Abbildung 1: Flussdiagramm skizziert die wichtigsten Schritte in den 3 Phasen dieses Protokolls und der Zeitaufwand für jedes Schritts. Perioden erfordern Teile vollständig trocknen werden in grüner Schrift Kreisen angezeigt, während alle anderen Schritte in weißer Schrift Kreisen sind. Das grüne Rauten-Textfeld ist ein Entscheidungspunkt, während das rote Rechteck ein wichtiger Schritt ist und mit besonderer Sorgfalt durchgeführt werden sollte.

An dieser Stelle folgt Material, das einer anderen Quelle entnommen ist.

(** ** Runs *)

Section raced.
#[local] Existing Instances sim.ops sim.laws sim.account sim.wires.

(** The sender's steps of a [close], one by one. *)
Fixpoint closing_demo (k : nat) : threads sim.env :=
  match k with
  | O => played [] (handshake ++ [K_call demo.conn J_close])
  | S k => let st := closing_demo k in default st (tick_step demo.stack demo.control_txq demo.data_txq st K_out)
  end.

Lemma closing_moves k : out_move demo.stack demo.data_txq (closing_demo k) (closing_demo (S k)).
Proof.
  cbn [closing_demo]. cbv zeta. set (st := closing_demo k). clearbody st. destruct st as [r pc [c|]]; cbn [tick_step t_out t_in t_impl].
  - assert (Hstay : out_move demo.stack demo.data_txq (Threads r pc (Some c)) (Threads r pc (Some c))).
    { pose proof (om_env demo.stack demo.data_txq r pc (Some c) (env r) eq_refl) as Hx. by destruct r. }
    replace (match pc with In_idle => _ | _ => _ end) with
      ('(p, r') ← out_exec (default [] (head (cl_since c))) (cl_prog c) r;
       match cl_since c with [] => None | _ => Some (Threads r' pc (Some (set_prog c p))) end) by (by destruct pc).
    destruct (out_exec _ _ _) as [[p r']|] eqn:Eo; cbn; [|done]. destruct (cl_since c) as [|s since] eqn:Ec; [done|].
    apply om_access. eapply out_exec_step; [|exact Eo]. rewrite Ec. by left.
  - replace (match pc with In_idle => _ | _ => _ end) with (None : option (threads sim.env)) by (by destruct pc).
    pose proof (om_env demo.stack demo.data_txq r pc None (env r) eq_refl) as Hx. by destruct r.
Qed.

(** The peer's ACK of our FIN, with the flags loaded before and after [close] sets
    them and [snd_nxt] after the FIN has left. *)
Definition fin_ack : segment := segment_of demo.peer 1003 2 0x10 65535 [] 0.

Lemma handler_reads_one_moment_witness : ∃ t, (8 <= t <= 12)%nat ∧
  let c k := slot (t_impl (closing_demo k)) 0 in
  flag (out_flags (c 8%nat)) out_fin_sent = false ∧ flag (out_flags (c 10%nat)) out_fin_sent = true ∧
  segment_with demo.stack (out_flags (c 8%nat)) (out_flags (c 10%nat)) (snd_nxt (c 12%nat)) (c t) fin_ack = conn_segment demo.stack (c t) fin_ack.
Proof.
  assert (Hr : fine_reachable demo.stack demo.control_txq demo.data_txq (closing_demo 0)) by apply played_reached.
  assert (Hs : state (slot (t_impl (closing_demo 0)) 0) ≠ st_free) by (vm_compute; discriminate).
  destruct (handler_reads_one_moment demo.stack demo.control_txq demo.data_txq closing_demo 0 8 10 12 fin_ack demo_ok demo_queues Hr
    (λ k _, closing_moves k)) as (t & Ht & Hx); [lia|lia|split; [discriminate|reflexivity]|exact Hs|].
  exists t. split; [exact Ht|]. split; [vm_compute; reflexivity|]. split; [vm_compute; reflexivity|exact Hx].
Defined.

(** A slot that was released with generation 7, and a call that still has its id. *)
Definition late_slot : tcp_connection := set_out_flags (set_generation new_connection 7) 3.
Definition late_conn : conn_id := {| cid_slot := 0; cid_generation := 7 |}.

Lemma stale_lookup_refused_witness : value_at demo.stack late_slot fin_ack 0 A_generation 0 = 7 ∧
  value_at demo.stack late_slot fin_ack 0 A_out_flags 6 = 0 ∧
  answers (lookup_prog (E := sim.env) demo.stack late_conn)
    [value_at demo.stack late_slot fin_ack 0 A_generation 0; value_at demo.stack late_slot fin_ack 0 A_out_flags 6;
     value_at demo.stack late_slot fin_ack 0 A_generation 6] = Some None.
Proof.
  split; [reflexivity|]. split; [reflexivity|].
  apply (stale_lookup_refused demo.stack late_slot fin_ack 0 late_conn 0 6 6); [reflexivity|discriminate|reflexivity|].
  unfold visible_at. lia.
Defined.
End raced.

Bitte klicken Sie hier für eine größere Version dieser Figur.

1. vorbereitende Schritte (Slide eingesprungen und Lösung die)

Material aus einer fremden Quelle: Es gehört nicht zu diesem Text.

(* ===== verification/EchoLoop.v ===== *)
(** * The two threads of the echo server (examples/tcp_echo_server.h, lines 108-153)

    [run_inbound] and [run_outbound] over one tcp_stack, one call at a time: a
    turn of the inbound thread is one step of its loop (drain the overflow,
    receive and poll, handle one event, let the burst go), a turn of the
    outbound thread one evaluation of its loop condition with what it guards
    (look at the ring, one [send], the end of an item).  The turns of the two
    threads and the [stop] request follow each other in any order. *)

From S2P Require Import Prelude Dpdk DpdkSim Packet Segment TcpState TcpReceiver TcpSender Echo TcpSystem.

(** Where the inbound thread is: at the head of its loop, with queues left to
    drain, or handling the events of a burst that is still in scope. *)
Inductive inbound_pc :=
  | In_loop | In_queues (rest : list queue) | In_events (rest : list queue) (burst : packet_burst) (evs : list tcp_event) | In_done.

(** Where the outbound thread is: at the head of its loop, at work on the item
    at the front of the ring, [sent] of its bytes sent, or returned. *)
Inductive outbound_pc := Out_loop | Out_item (sent : Z) | Out_done.

(** What the application does with the stack, in order. *)
Inductive obs := O_event (ev : tcp_event) | O_sent (conn : conn_id) (bytes : list Z) | O_close (conn : conn_id).

Inductive tick := Inbound (junk : list Z) | Outbound | Stop.

Section loop.
Context {E : Type} `{DpdkOps E}.
Context (stack : tcp_stack) (rxqs : list queue) (control_txq data_txq : queue).

Record echo_state := EchoState { rx_ : impl E; srv : server; inbound : inbound_pc; outbound : outbound_pc; stop : bool }.

Definition set_inbound (st : echo_state) (r : impl E) (s : server) (pc : inbound_pc) : echo_state :=
  EchoState r s pc (outbound st) (stop st).
Definition set_outbound (st : echo_state) (r : impl E) (s : server) (pc : outbound_pc) : echo_state :=
  EchoState r s (inbound st) pc (stop st).
Definition set_released (s : server) (gens : list Z) : server :=
  Server (ring_ s) (overflow_ s) (accepted_count s) (finished_count s) gens.

(** [run_inbound]; [junk] is the memory of the item [handle] declares. *)
Definition run_inbound (junk : list Z) (st : echo_state) : echo_state * list obs :=
  match inbound st with
  | In_loop =>
    if stop st then (set_inbound st (rx_ st) (srv st) In_done, [])
    else (set_inbound st (rx_ st) (drain_overflow (srv st)) (In_queues rxqs), [])
  | In_queues [] => (set_inbound st (rx_ st) (srv st) In_loop, [])
  | In_queues (rxq :: rest) =>
    let '(burst, w) := receive_burst rxq burst_max_size (env (rx_ st)) in
    let '(evs, r) := poll stack control_txq (set_env (rx_ st) w) (omap id burst) in
    (set_inbound st r (srv st) (In_events rest burst evs), O_event <$> evs)
  | In_events rest burst (ev :: evs) => (set_inbound st (rx_ st) (handle junk (srv st) ev) (In_events rest burst evs), [])
  | In_events rest burst [] =>
    (set_inbound st (set_env (rx_ st) (burst_dtor burst (env (rx_ st)))) (srv st) (In_queues rest), [])
  | In_done => (st, [])
  end.

(** The end of an item: [ring_->pop()]. *)
Definition end_item (st : echo_state) (r : impl E) (s : server) : echo_state := set_outbound st r (pop_item s) Out_loop.

Definition run_outbound (st : echo_state) : echo_state * list obs :=
  let r := rx_ st in
  match outbound st, front_item (srv st) with
  | Out_done, _ => (st, [])
  | Out_loop, front =>
    if stop st then (set_outbound st r (srv st) Out_done, [])
    else match front with None => (st, []) | Some _ => (set_outbound st r (srv st) (Out_item 0), []) end
  | Out_item _, None => (st, [])
  | Out_item sent, Some item =>
    match what item with
    | wk_data =>
      if (sent <? item_len item) && sendable stack (slots r) (item_conn item) && negb (stop st) then
        let rest := sub (item_bytes item) (Z.to_nat sent) (Z.to_nat (item_len item - sent)) in
        match send stack data_txq (slots r) (item_conn item) rest (env r) with
        | None => (st, [])
        | Some (k, s, w) =>
          (set_outbound st (store r s w) (srv st) (Out_item (sent + k)), [O_sent (item_conn item) (take (Z.to_nat k) rest)])
        end
      else (end_item st r (srv st), [])
    | wk_peer_closed | wk_reset =>
      let conn := item_conn item in
      let gens := released_gen_ (srv st) in
      let '(gens', (s, w)) := close_once stack data_txq conn gens (slots r) (env r) in
      (end_item st (store r s w) (set_released (srv st) gens'),
       if negb (gens !!! Z.to_nat (cid_slot conn) =? cid_generation conn) then [O_close conn] else [])
    end
  end.

Definition echo_turn (st : echo_state) (t : tick) : echo_state * list obs :=
  match t with
  | Inbound junk => run_inbound junk st
  | Outbound => run_outbound st
  | Stop => (EchoState (rx_ st) (srv st) (inbound st) (outbound st) true, [])
  end.

(** A schedule, with everything observed after [tr]. *)
Fixpoint echo_run (st : echo_state) (tr : list obs) (ts : list tick) : echo_state * list obs :=
  match ts with
  | [] => (st, tr)
  | t :: ts => let '(st, o) := echo_turn st t in echo_run st (tr ++ o) ts
  end.

(** What a turn takes from outside: packets whose bytes are bytes, an item of
    the declared size, and generations that do not pass 2^32. *)
Definition turn_ok (st : echo_state) (t : tick) : Prop :=
  match t, inbound st with
  | Inbound _, In_queues (rxq :: _) =>
    let '(burst, w) := receive_burst rxq burst_max_size (env (rx_ st)) in
    Forall pkt_wf (omap id burst) ∧
    ∀ i, 0 <= i < max_connections (params_ stack) →
      generation (slot (rx_ st) i) <= generation (slot (poll stack control_txq (set_env (rx_ st) w) (omap id burst)).2 i)
  | Inbound junk, _ => Z.of_nat (length junk) = item_capacity
  | _, _ => True
  end.
Fixpoint run_ok (st : echo_state) (ts : list tick) : Prop :=
  match ts with [] => True | t :: ts => turn_ok st t ∧ run_ok (echo_turn st t).1 ts end.

(** The server after its constructor. *)
Definition echo_new (w : E) : echo_state :=
  EchoState (impl_new stack (replicate (Z.to_nat (max_connections (params_ stack))) new_connection) w)
    (idle_server (Z.to_nat (max_connections (params_ stack)))) In_loop Out_loop false.
End loop.
Arguments echo_state : clear implicits.

(** ** Reading a trace *)

Definition received (a : conn_id) (tr : list obs) : list Z :=
  concat ((λ o, match o with
                | O_event ev => if decide (ev_type ev = ev_data ∧ ev_conn ev = a) then ev_bytes ev else []
                | _ => [] end) <$> tr).
Definition echoed (a : conn_id) (tr : list obs) : list Z :=
  concat ((λ o, match o with O_sent c bs => if decide (c = a) then bs else [] | _ => [] end) <$> tr).
Definition closes (tr : list obs) : list conn_id := omap (λ o, match o with O_close c => Some c | _ => None end) tr.
Definition events_in (tr : list obs) : list tcp_event := omap (λ o, match o with O_event e => Some e | _ => None end) tr.

Lemma received_app a t1 t2 : received a (t1 ++ t2) = received a t1 ++ received a t2.
Proof. unfold received. by rewrite fmap_app, concat_app. Qed.
Lemma echoed_app a t1 t2 : echoed a (t1 ++ t2) = echoed a t1 ++ echoed a t2.
Proof. unfold echoed. by rewrite fmap_app, concat_app. Qed.
Lemma closes_app t1 t2 : closes (t1 ++ t2) = closes t1 ++ closes t2.
Proof. apply omap_app. Qed.
Lemma events_in_app t1 t2 : events_in (t1 ++ t2) = events_in t1 ++ events_in t2.
Proof. apply omap_app. Qed.
Lemma events_in_events evs : events_in (O_event <$> evs) = evs.
Proof. induction evs as [|e evs IH]; [done|]. change (e :: events_in (O_event <$> evs) = e :: evs). by rewrite IH. Qed.
Lemma no_other evs : closes (O_event <$> evs) = [] ∧ ∀ a, echoed a (O_event <$> evs) = [].
Proof. split; [by induction evs|]. intros a. unfold echoed. by induction evs. Qed.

1. unsubbed Objektträger mit einem Reinigungsmittel in heißem Wasser waschen und spülen Sie mehrmals mit warmem Wasser, gefolgt mit destilliertem Wasser spülen, gründlich Schmutz und Ablagerungen zu entfernen. Ermöglichen Folien Trocknen bei Raumtemperatur oder in einem Ofen bei 37 ° c
2. Folien sind völlig trocken, Schicht eine dünne gleichmäßige Schicht Eiweiß auf jeder Folie mit Fingern oder einem Pinsel. Im Backofen bei 60 ° C für 20-30 min. trocknen lassen. Für ein optimales Ergebnis und Abschnitte Abrutschen zu vermeiden, fügen Sie eine zweite Schicht von Eiweiß und nochmals im Backofen bei 60 trocknen ° C.
3. Bereiten eine 1 % Gelatine-Lösung durch Auflösen von 1 Gramm Gelatine in 100 mL heißem Wasser (60 ° C) und auf Raumtemperatur abkühlen lassen.
4. 200 mL Entwicklerlösung vorbereiten, wie unten beschrieben für den Einsatz in Abschnitt 4.
   1. Prepare Gummiarabikum Lösung indem langsam 40 g in Schritten zu 120 mL heißem Wasser (es löst sich leichter auf diese Weise). Rühren Sie die Lösung mit einem Glas rühren Stab weiter. Wenn die Lösung vollständig aufgelöst hat, vom Herd nehmen und lassen Sie ihn für ein paar Minuten abkühlen lassen, dann filtern durch 6-8 Schichten Gaze Stoff in einen Trichter.
   2. Vorbereiten Citrat-Puffer von 5,04 g Zitronensäure plus 4,7 g Natriumcitrat in 20 mL dH ₂ O hinzufügen und die Mischung auflösen. Sicherzustellen, dass der pH-Wert dieser Lösung 4.0 bei 25 ° c Stellen Sie den pH-Wert ggf. durch Zugabe von Natronlauge oder Salzsäure zur Lösung.
   3. Bereiten Sie die Hydrochinon-Lösung durch 30 mL dH ₂ O erhitzen und Auflösen von 1,7 g von Hydrochinon.
      Hinweis: Aufheizen der Hydrochinon-Lösung ist wichtig, lassen Sie es einfach in Wasser auflösen, wie Hydrochinon nicht in Wasser bei Raumtemperatur leicht auflösbar ist. Achten Sie darauf, um die Temperatur des Wassers unter 60 ° C zu halten, sonst Hydrochinon oxidiert werden kann. Wenn die Lösung färbt sich gelb, verwerfen und bereiten Sie eine weitere frische Lösung.
   4. Prepare Silber Laktat-Lösung durch Auflösen von 0,22 g in 30 mL dH ₂ O.
   5. Mischen die Lösungen (1.4.1 - 1.4.4) in der Reihenfolge, in denen sie beschrieben, wenn Sie bereit sind sind, die Reaktionen (d.h., nach dem Schneiden, trocknen und fixieren) durchzuführen ( Abbildung 2). Die Silber-Laktat-Lösung am Ende hinzufügen. Sicherzustellen, dass dieser Schritt schnell abgeschlossen ist und die Entwicklerlösung liegt im Dunkeln, bis es Zeit ist, in den Abschnitten zu reagieren, wie Silber Laktat lichtempfindlich ist.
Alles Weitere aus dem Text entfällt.